CVAISep 13, 2018

Part-based Graph Convolutional Network for Action Recognition

arXiv:1809.04983v1180 citations
Originality Incremental advance
AI Analysis

This work addresses the problem of improving action recognition accuracy for applications like surveillance or human-computer interaction, representing an incremental advance by adapting part-based models to graph networks.

The paper tackles action recognition from skeletal videos by introducing a part-based graph convolutional network (PB-GCN) that divides the skeleton into subgraphs and uses relative coordinates and temporal displacements as features, achieving state-of-the-art performance on NTURGB+D and HDM05 datasets.

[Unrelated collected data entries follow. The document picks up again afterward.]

(** * obsidian_quotes.py: the paragraph extractor and its callers

    A shallow embedding of [ObsidianQuoteDisplay] (src/obsidian_quotes.py).
    A Python [str] is a sequence of Unicode code points; it is modelled as
    [list N].  The parts of the Python runtime the script relies on
    ([str.strip], [str.split], [str.join], [re.sub], [urllib.parse.quote])
    are modelled next to the methods that call them. *)

From Stdlib Require Import String Ascii.
From Stdlib Require Import List NArith ZArith Arith Bool Lia.
Import ListNotations.
Local Open Scope list_scope.

Set Implicit Arguments.

(** ** Python strings *)

Definition char := N.
Definition str := list char.

(** A literal of the source, written as a Rocq string (ASCII only). *)
Definition s_ (lit : string) : str :=
  map N_of_ascii (list_ascii_of_string lit).

Definition NL : char := 10%N.
Definition SP : char := 32%N.

Definition str_eqb (a b : str) : bool :=
  if list_eq_dec N.eq_dec a b then true else false.

(** [Py_UNICODE_ISSPACE]: the characters [str.strip()] removes and the regex
    class [\s] matches on a str pattern. *)
Definition isspace (c : char) : bool :=
  ((9 <=? c) && (c <=? 13) || (28 <=? c) && (c <=? 32)
   || (c =? 133) || (c =? 160) || (c =? 5760)
   || (8192 <=? c) && (c <=? 8202)
   || (c =? 8232) || (c =? 8233) || (c =? 8239) || (c =? 8287)
   || (c =? 12288))%N.

(** [s.lstrip()], [s.rstrip()], [s.strip()]. *)
Fixpoint lstrip (s : str) : str :=
  match s with
  | c :: s' => if isspace c then lstrip s' else s
  | [] => []
  end.

Definition rstrip (s : str) : str := rev (lstrip (rev s)).

Definition strip (s : str) : str := rstrip (lstrip s).

(** [s.startswith(p)] and [s.endswith(p)]. *)
Fixpoint startswith (s p : str) : bool :=
  match p, s with
  | [], _ => true
  | a :: p', c :: s' => (a =? c)%N && startswith s' p'
  | _ :: _, [] => false
  end.

Definition endswith (s p : str) : bool := startswith (rev s) (rev p).

(** [s[n:]]. *)
Definition slice_from (n : nat) (s : str) : str := skipn n s.

(** [s.split('\n')]: always at least one piece. *)
Fixpoint split_nl (s : str) : list str :=
  match s with
  | [] => [[]]
  | c :: s' =>
      if (c =? NL)%N then [] :: split_nl s'
      else match split_nl s' with
           | l :: ls => (c :: l) :: ls
           | [] => [[c]]
           end
  end.

(** [sep.join(parts)]. *)
Fixpoint join (sep : str) (parts : list str) : str :=
  match parts with
  | [] => []
  | [p] => p
  | p :: ps => p ++ sep ++ join sep ps
  end.

(** ** The parts of the Unicode database the script consults

    [str.isalpha], and the regex classes [\w] and [\d], follow the Unicode
    database of the running interpreter.  Their values on ASCII are fixed;
    above ASCII they are taken as given. *)
Record UnicodeData := {
  uni_isalpha : char -> bool;
  uni_isdecimal : char -> bool;
  uni_isalnum : char -> bool
}.

Definition ascii_isalpha (c : char) : bool :=
  ((65 <=? c) && (c <=? 90) || (97 <=? c) && (c <=? 122))%N.

Definition ascii_isdecimal (c : char) : bool :=
  ((48 <=? c) && (c <=? 57))%N.

Definition isalpha (ucd : UnicodeData) (c : char) : bool :=
  if (c <? 128)%N then ascii_isalpha c else uni_isalpha ucd c.

Definition isdecimal (ucd : UnicodeData) (c : char) : bool :=
  if (c <? 128)%N then ascii_isdecimal c else uni_isdecimal ucd c.

Definition isalnum (ucd : UnicodeData) (c : char) : bool :=
  if (c <? 128)%N then ascii_isalpha c || ascii_isdecimal c
  else uni_isalnum ucd c.

(** ** A model of [re.sub] for the patterns of the script

    Every pattern of the script is a flat sequence of single-character
    atoms, repetitions of one atom, the anchors [^] and [$] and at most one
    capturing group.  The matcher is a backtracking one with the priorities
    of Python's engine: a greedy repetition tries the longest run first, a
    lazy one the shortest. *)

Inductive atom :=
| ALit (c : char)        (* a literal character *)
| AAny                   (* .   any character but a newline *)
| ASpace                 (* \s *)
| AWord                  (* \w *)
| ADigit                 (* \d *)
| ASet (cs : list char). (* [...] *)

Inductive item :=
| One (a : atom)
| Rep (lo : nat) (hi : option nat) (greedy : bool) (a : atom)
| GOpen                  (* ( of group 1 *)
| GClose                 (* ) of group 1 *)
| Bol                    (* ^ *)
| Eol.                   (* $ *)

Definition regex := list item.

(** A run of literal characters. *)
Definition literal (o : str) : regex := map (fun c => One (ALit c)) o.

Definition lits (lit : string) : regex := literal (s_ lit).

Definition star_lazy (a : atom) : item := Rep 0 None false a.
Definition star (a : atom) : item := Rep 0 None true a.
Definition plus (a : atom) : item := Rep 1 None true a.

(** The replacement template: literal text and [\1]. *)
Inductive tpiece :=
| TLit (c : char)
| TGroup1.

Definition template := list tpiece.

Record marks := { m_open : option str; m_close : option str }.

Definition no_marks : marks := {| m_open := None; m_close := None |}.

Section Regex.
Variable ucd : UnicodeData.

Definition atom_ok (a : atom) (c : char) : bool :=
  match a with
  | ALit x => (x =? c)%N
  | AAny => negb (c =? NL)%N
  | ASpace => isspace c
  | AWord => isalnum ucd c || (c =? 95)%N
  | ADigit => isdecimal ucd c
  | ASet cs => existsb (fun x => (x =? c)%N) cs
  end.

Section Match.
Variable R : Type.

(** [a{lo,hi}] followed by the continuation [k]. *)
Fixpoint rep (a : atom) (greedy : bool) (k : str -> option R)
         (lo : nat) (hi : option nat) (s : str) {struct s} : option R :=
  let more :=
    match s with
    | c :: s' =>
        match hi with
        | Some 0 => None
        | _ => if atom_ok a c
               then rep a greedy k (pred lo) (option_map pred hi) s'
               else None
        end
    | [] => None
    end in
  match lo with
  | S _ => more
  | 0 =>
      if greedy
      then match more with Some r => Some r | None => k s end
      else match k s with Some r => Some r | None => more end
  end.
End Match.

(** Match [its] at the head of [r].  [n] is the length of the whole
    subject, [start] the text at the position the match began; with
    [must_advance] an empty match is refused. *)
Fixpoint exec (n : nat) (start : str) (must_advance : bool)
         (its : regex) (r : str) (mk : marks) {struct its}
  : option (str * marks) :=
  match its with
  | [] =>
      if must_advance && (length r =? length start) then None
      else Some (r, mk)
  | One a :: its' =>
      match r with
      | c :: r' => if atom_ok a c
                   then exec n start must_advance its' r' mk else None
      | [] => None
      end
  | Rep lo hi g a :: its' =>
      rep a g (fun r' => exec n start must_advance its' r' mk) lo hi r
  | GOpen :: its' =>
      exec n start must_advance its' r
           {| m_open := Some r; m_close := m_close mk |}
  | GClose :: its' =>
      exec n start must_advance its' r
           {| m_open := m_open mk; m_close := Some r |}
  | Bol :: its' =>
      if length r =? n then exec n start must_advance its' r mk else None
  | Eol :: its' =>
      match r with
      | [] => exec n start must_advance its' r mk
      | [c] => if (c =? NL)%N
               then exec n start must_advance its' r mk else None
      | _ => None
      end
  end.

(** The text of group 1. *)
Definition group1 (mk : marks) : str :=
  match m_open mk, m_close mk with
  | Some o, Some c => firstn (length o - length c) o
  | _, _ => []
  end.

Definition expand (t : template) (mk : marks) : str :=
  flat_map (fun p => match p with
                     | TLit c => [c]
                     | TGroup1 => group1 mk
                     end) t.

(** A match at the head of [s]: its length and its replacement. *)
Definition match_at (n : nat) (must_advance : bool) (p : regex)
           (t : template) (s : str) : option (nat * str) :=
  match exec n s must_advance p s no_marks with
  | Some (r, mk) => Some (length s - length r, expand t mk)
  | None => None
  end.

Human actions comprise of joint motion of articulated body parts or `gestures'. Human skeleton is intuitively represented as a sparse graph with joints as nodes and natural connections between them as edges. Graph convolutional networks have been used to recognize actions from skeletal videos. We introduce a part-based graph convolutional network (PB-GCN) for this task, inspired by Deformable Part-based Models (DPMs). We divide the skeleton graph into four subgraphs with joints shared across them and learn a recognition model using a part-based graph convolutional network. We show that such a model improves performance of recognition, compared to a model using entire skeleton graph. Instead of using 3D joint coordinates as node features, we show that using relative coordinates and temporal displacements boosts performance. Our model achieves state-of-the-art performance on two challenging benchmark datasets NTURGB+D and HDM05, for skeletal action recognition.